-- The problem --
Restate word for word the lines that begin the listing and end with the line holding "guard and the gates".

START Supplied information

(* ===== verification/Prelude.v ===== *)
(** * ClawDesk: a verification library

    ClawDesk (src/) is a multi-channel AI agent platform in Rust. This library
    models the parts that carry its own logic: the agent loop and what guards
    it, durable execution, the stores, concurrency and coordination, access
    and safety, scheduling. It proves what they guarantee and where they fall
    short.

    ** The program, and what is modelled

    A message reaches an agent run, which failover repeats while it fails.
    The run repairs its history, assembles its prompt, then goes round a loop:
    look at the size of the context and compact it, stream an answer of the
    provider, recover tool calls from its text, let the loop
    guard and the gates judge the calls, execute them concurrently, append
    their results, ask the metacognitive monitor; at the end the answer is cut
    into messages for the channel. A run or a pipeline of agents is durable:
    its state goes to an embedded key-value store, a worker holds a lease on
    it with a fencing token, its interactions are journaled, its progress is
    checkpointed, and a recovery pass re-queues or dead-letters the runs of
    workers that died. The other components are services that these use.

    Foundations:
    - [Prelude]: results, the state-and-error monad [ST] (a function from the
      state to a result and a state; an error keeps the writes made before
      it), its weakest preconditions [wp] with the tactics [wp_step] and
      [wp_steps], machine integers with their wrap-around, strings, sorting.
    - [Padding] (zero-padded numbers in keys), [Float] and [FloatInt] (Rust's
      [f64] on the Standard Library's [spec_float]), [Text] (UTF-8 strings,
      their characters, searching).
    - [Effects]: programs over events, as trees of events and answers, with
      the weakest precondition [wpp] over the log; for code whose callees
      (providers, tools, hooks, people) are not code of this repository.
    - [Store]: [SochStore] of clawdesk-sochdb/src/lib.rs over a connection
      that is a parameter ([Platform], with the clock and the source of
      identifiers; [ConnSpec] its documented behaviour, [ConnReliable] that no
      call fails), and the [World] that store operations run on.
    - [Json]: JSON values; the text format is a parameter with its laws: what
      is printed is read back, up to the spelling of numbers, for values with
      distinct keys, JSON numbers and a nesting within serde_json's limit.
    - [Session], [Errors], [RuntimeTypes]: the data of clawdesk-types and of
      the runtime; the codecs of stored types are a parameter with the law
      that decoding inverts encoding ([RuntimeCodecSpec]).
    - [Demo]: a concrete platform and codec that meet these interfaces; the
      witnesses of the properties run on it.

    The agent run (clawdesk-agents/src/runner.rs and what it calls):
    - [AgentRun]: [run] with the hooks around the loop, and
      [run_with_failover] around [run]; [Prompt] (prompt_assembler.rs,
      prompt_isolation.rs, bootstrap.rs) assembles its prompt; [Failover]
      (failover.rs, with clawdesk-types/src/failover.rs) is the controller of
      attempts, [Profiles] (clawdesk-providers/src/profile_rotation.rs) the
      rotator of credentials.
    - [AgentLoop]: history repair, tool definitions and [execute_loop] with
      every stage; [AgentLoopSpec]: what the loop does. The events of a run
      contain those of its loop and of the assembler ([R_Loop], [R_Prompt]), so
      that the theorem on the loop is lifted into the one on the run.
    - [Transcript] (transcript_repair.rs), [Tokenizer] (token estimates),
      [ContextGuard] (clawdesk-domain/src/context_guard.rs), [Compaction],
      [ContextBudget] (context_budget.rs), [Segments] (chunking, media
      directives, HTML stripping, sent messages).
    - [ToolRecovery] (clawdesk-providers/src/tool_recovery.rs), [LoopGuard]
      (loop_guard.rs), [ToolExec] (tools.rs and the gated, concurrent
      execution of calls), [ToolSpec]: what a round of calls guarantees;
      [Metacognition] (clawdesk-metacognition).
    - [Lanes], [DistLock]: one run of a session at a time, in a process
      (session_lane.rs, transactional_lane.rs) and across processes. The calls
      of [DistLock] are split where the code reads, counts and writes, and the
      tasks of the instances take turns between these pieces.
    - [Fallback]: the model-fallback machine, circuit breakers, candidate
      collector and cooldown probes (clawdesk-domain/src/fallback.rs).

    Durable execution (clawdesk-runtime): [Lease], [Checkpoint], [Journal],
    [DeadLetter], [Recovery], [DurableRunner], [Dag] for the files of these
    names, one definition per operation, and [Pipeline] for the step graphs of
    clawdesk-agents/src/pipeline.rs. [Kahn] is the algorithm of their order,
    over any map of degrees; [Deps] runs it for the dependencies of skills and
    plugins (clawdesk-skills/src/resolver.rs, clawdesk-plugin/src/resolver.rs).
    [Lease] also splits acquire and renew at their check and their write, which
    the code does not make one transaction, and lets workers interleave there.

    Stores: [ThreadKeys], [Threads], [ThreadLayout], [ThreadSpec]
    (clawdesk-threads: data and keys, operations, abstract store, simulation),
    [Lifecycle], [LifecycleSpec] (cascading deletion), [Transaction] (buffered
    transactions), [AuditLog] (hash-chained log), [Mvcc] (configuration
    snapshots), [Ring] (bounded buffer), [Crdt] (replicated data types, with
    the [Lattice] trait as a class).

    Coordination of agents (clawdesk-acp, clawdesk-consensus): [Policy],
    [Capability], [Task], [Consensus].

    Access, gateway, scheduling: [Acl], [DmAccess], [Taint]; [Replay],
    [RateLimit], [Idempotency]; [Locks]; [Calendar] (chrono as an interface,
    with the Gregorian calendar as its instance), [CronParser], [CronSpec],
    [CronDeps].

    ** What the theorems show

    The agent run. A run against any environment ends, within its rounds and at
    most four streams each, and every answer and error has its cause
    ([agent_loop_ends]; a panic has none there); a round of tools answers every
    call exactly once, where the theorem on the loop meets the one on the
    interleaved tasks ([tool_round_answers_calls]). A tool runs only after
    every gate passed it, with the arguments they settled and a permit
    ([tool_calls_gated]); a round can always be finished, with its results in
    order ([tool_results_in_order]). The loop guard and the monitor, which keep
    counts and windows, judge the whole history ([loop_guard_correct],
    [monitor_judges_history]); recovery of calls finds what the text means
    ([recover_tool_calls_correct]). Compaction leaves a shorter conversation
    less exactly its orphans, retention the newest messages within their budget
    ([apply_compaction_correct], [retain_by_budget_correct]); messages to a
    channel are short enough and make up the answer ([chunk_response_correct]);
    the repair of a transcript keeps exactly the results that answer a call and
    makes up the missing ones ([repair_pairs_tool_calls]), which strict
    alternation undoes where it joins two of them
    ([alternation_merges_results]). The prompt is the files of the workspace
    within their budget, the channel, the skills that were answered and the
    rules in order, and the memories before the last message
    ([prompt_assembled]). The controller of failover tries every model or uses
    up its attempts ([failover_attempts_correct]), and yet every request of a
    run with failover is for the configured model; its log is that of its runs,
    and its outcome that of the last one ([run_with_failover_correct]). The
    lanes of the transactional manager exclude each other
    ([tx_lanes_exclusive]); the distributed locks do as long as no task
    overwrites what it has not read, and not beyond ([dist_locks_exclusive]);
    the fallback machine ends with its first decisive outcome ([fallback_run],
    [fallback_terminates]).

    Leases and durable runs. Every case of acquire ([acquire_correct]); a
    superseded token stays rejected within one process
    ([stale_token_rejected]); and the
    histories in which exclusion fails ([acquire_race],
    [renew_overwrites_newer_lease], [fence_reused_after_restart]). What the
    store holds after a run that succeeds, is resumed, or is recovered
    ([start_correct], [resume_correct], [recover_run_correct]), fails,
    outlives its lease or is cancelled ([start_failed],
    [start_outlives_lease], [completion_overwrites_cancel]); entries are read
    back as written ([journal_append_load]); a batch is all or nothing
    ([apply_atomic_batch_all_or_nothing]). Pipelines: the topological order is
    right and total ([topological_order_correct]), what the executor's results
    mean ([dag_execute_results]), and a pipeline of transforms completes
    ([transform_pipeline_completes]).

    Stores. Clients of the thread store cannot tell it from maps
    ([thread_store_refines]); the deletion of an agent removes exactly what its
    sessions and threads cover ([delete_agent_complete]); a failed transaction
    leaves a prefix of its writes ([with_transaction_correct]); two logs with
    one last hash agree, or a collision is found ([chain_tamper_evident]); the
    ring is a window over a log ([ring_refines_log]); replicas converge
    ([lattices_converge]) and adds win in every reachable network
    ([orset_add_wins]).

    Coordination, access, scheduling. Glob patterns ([glob_match_correct]);
    the closure of capabilities and the lattice of graded sets
    ([close_correct], [graded_lattice]); decisions of the ballot
    ([pbft_decision_sound]); access control against a plain list
    ([acl_refines_list]); the queue of pairing challenges
    ([pairing_queue_correct]); the replay window against a set
    ([replay_window_refines]); duplicates of requests ([dedup_answers]); no
    deadlock among ordered locks ([ordered_locks_no_deadlock]); the next run
    of a cron expression ([next_run_correct]); dependencies of tasks
    ([resolve_dependencies_correct]), of skills and of plugins
    ([skills_resolve_correct], [would_cycle_correct],
    [plugin_resolve_correct]).

    Where the code does less than it says, a lemma or an [Example] beside the
    theorem shows it on a concrete input.

    ** Conventions

    A Rust [async fn] that takes no lock across its calls is its sequence of
    store operations; each store operation is atomic, as the store's lock makes
    it. A call that reads and later writes is several operations: where other
    tasks can come in between, and the theorem is about them, the call is split
    there. Where tasks or workers interleave they are explicit: a schedule or a
    step relation in [Lease], [Lanes], [DistLock], [Locks], [Mvcc], [ToolExec],
    [Consensus], [Crdt]. The clock is an arbitrary function of the number of
    readings, or its reading is an argument, so every theorem says which
    readings it compares. Times are nanoseconds in [Z] without end, where
    chrono panics for a duration or a date beyond its range ([seconds]);
    unsigned integers wrap as in a release build; a slice out of bounds is a
    [trap] or [Panic]. Floats are IEEE binary64.

    Where a loop is not structural it has fuel, and a lemma shows it is
    enough: [kahn] as many turns as nodes ([kahn_run]); [would_cycle]
    one more than the dependencies ([reaches_spec]);
    [detect_cycle] one more than the dependencies and the root
    ([dfs_fuel_enough]); [glob_match] [glob_fuel] turns; the closure and the
    taxonomy walks [CAP_COUNT] turns, as many as there are capabilities; the
    rate limiter's CLOCK hand twice the slots; [compute_next_run] 1500 turns,
    which the code has itself and which are enough within 1464 days;
    [replace_all], the tag loops of [ToolRecovery], [chunk_loop] and
    [strip_loop] the length of the text, which every turn shortens;
    [failover_loop] [max_total_attempts] turns, after which the controller
    names no further action ([failover_loop_trace]). The agent loop is
    structural in the rounds left, as the code's [for] is.

    ** What is not modelled

    Logging, telemetry and the supervisor's timers; the bodies of tools, of
    the provider clients and of the database behind [SochStore], which are
    parameters; the selection of skills and the recall of memories, which
    are the environment of a run, the validator of answers, and personas; the
    desktop, channel, media and network crates, which are input and
    output; cryptography, embeddings and SIMD kernels. The manifest lists every
    crate with what is modelled of it. *)
From Stdlib Require Export ZArith Lia Ascii String.
From stdpp Require Export base gmap strings sorting pretty option numbers.
From stdpp Require Export list.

END Supplied information

-- Response --
(* ===== verification/Prelude.v ===== *)
(** * ClawDesk: a verification library

    ClawDesk (src/) is a multi-channel AI agent platform in Rust. This library
    models the parts that carry its own logic: the agent loop and what guards
    it, durable execution, the stores, concurrency and coordination, access
    and safety, scheduling. It proves what they guarantee and where they fall
    short.

    ** The program, and what is modelled

    A message reaches an agent run, which failover repeats while it fails.
    The run repairs its history, assembles its prompt, then goes round a loop:
    look at the size of the context and compact it, stream an answer of the
    provider, recover tool calls from its text, let the loop
    guard and the gates judge the calls, execute them concurrently, append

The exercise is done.